A primeira fase da prova é uma prova seca e tem por objetivo conferir adaptação marginal de cada peça e também os contatos proximais entre todas elas. Nesta fase, não é possível ainda se verificar a verdadeira interação cromática entre peças e substratos dentais. Nesta fase as lâminas tendem a parecer mais claras do que realmente ficarão pós-cimentação. (Fig. 23). A prova úmida pode ser feita molhando-se substratos e laminados ou já com as pastas Try-in. Durante esta prova, a água ou a pasta de prova translúcida presente entre laminado e substrato permitirá uma difusão da luz até o substrato dental e dará certamente um aspecto mais acinzentado ao conjunto. No caso apresentado, optamos por inicialmente utilizar pastas translúcidas Trans e E-Bleach M. Notar que com ambas, os laminados dos dentes 11 e 21 já passaram a apresentar um aspecto de menor valor de cor que o dente 12, quebrando a harmonia estética do conjunto. (Fig.24-26).
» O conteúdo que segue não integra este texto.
(* ===== verification/NetPorts.v ===== *)
(** * A port belongs to one bridge or link aggregation

    The members of bridges and link aggregations under the operations of the
    service, and the names their interfaces have. *)

From S2P Require Import Prelude PyDict PyStr PyVal PyFormat Errors Ipaddr NetDb Ifaces NetCheck NetOps NetPending NetInv NetRestore NetSpec NetChecked NetClaims NetNets.

Module NetPorts.
Import NetDb Ifaces NetCheck NetOps Net NetInv NetRestore NetSpec NetChecked NetClaims NetNets.

(** ** Claims on ports *)

Definition bridge_claim (d : db) (j : Z) (p : string) : Prop := exists b, b ∈ rows (bridge d) /\ b_interface b = j /\ p ∈ b_members b.
Definition lag_claim (d : db) (j : Z) (p : string) : Prop :=
  exists l m, l ∈ rows (lagg d) /\ m ∈ rows (laggmembers d) /\ lagg_interface l = j /\ lagg_interfacegroup m = l_id l /\ lagg_physnic m = p.
Definition port_claim (d : db) (j : Z) (p : string) : Prop := bridge_claim d j p \/ lag_claim d j p.

(** Rows keep their names, and no interface gets a bridge or a link aggregation. *)
Record tighter (d d' : db) : Prop := {
  tight_names r' : r' ∈ rows (interfaces d') -> exists r, r ∈ rows (interfaces d) /\ i_id r = i_id r' /\ int_interface r = int_interface r';
  tight_bridge : map b_interface (rows (bridge d')) `sublist_of` map b_interface (rows (bridge d));
  tight_lagg : map lagg_interface (rows (lagg d')) `sublist_of` map lagg_interface (rows (lagg d));
}.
Desta forma, uma nova prova foi realizada com a pasta Opaque White, e o resultado foi bem mais satisfatório.
Escolhida a cor do cimento, passamos às etapas de profilaxia dos dentes, realizada com pedra-pomes, água e escova extramacia (Fig. 27) e de condicionamento das peças cerâmicas. Este condicionamento é realizado a fim de se criar as microrretenções internas das superfícies cerâmicas e também a união química adesiva da superfície inorgânica das peças à estrutura orgânica do agente de cimentação. Realizamos este condicionamento em três etapas: 1. aplicação de ácido hidrofluorídrico por 20 segundos (Fig.28), lavagem, 2. aplicação ativa de ácido fosfórico 37% por 30 segundos (Fig.29), lavagem abundante e secagem (Fig. 30) e 3. aplicação de agente de silanização por 4 a 6 minutos (Fig. 31). Os agentes de cimentação escolhidos foram: para os laminados, Cimento resinoso fotopolimerizável Allcem Veneer e para a coroa cimento resinoso dual Allcem. Todos os substratos dentais foram tratados com ácido fosfórico a 37% por 15 segundos, seguido por abundante lavagem, suave secagem e aplicação ativa de adesivo dentinário de 5ª geração Ambar (Fig. 32-34). O adesivo foi aplicado com dispositivo que gera vibração mecânica, aplicando substâncias ao dente de forma ativa (Fig. 35). Após aplicação de jato de ar por 20 segundos para volatilização dos solventes do adesivo e uniformização de película, foi feita polimerização por 20 segundos. Antes da aplicação do cimento, cada peça recebeu uma camada de adesivo que foi uniformizada com ar e não polimerizada. A camada de adesivo dentro da coroa foi a única a ser polimerizada após a uniformização com jato de ar (Fig. 36 e 37). Os dois incisivos centrais foram cimentados simultaneamente e a polimerização realizada conjuntamente (Fig. 38). Os demais elementos seguiram a mesma sequência clínica. O aspecto final após remoção dos excessos de cimento, isolamento absoluto e dos ajustes oclusais pode ser observado nas figuras 39-45. A interação estética entre elementos protéticos de diferentes graus de opacidade e espessura é um dos grandes desafios dos protocolos reabilitadores em dentes anteriores. A possibilidade de contar com recursos como cimentos cromatizados e pastas de prova certamente facilita muito o trabalho dos clínicos que se propõem a trabalhar dentro de filosofias de mínimo desgaste.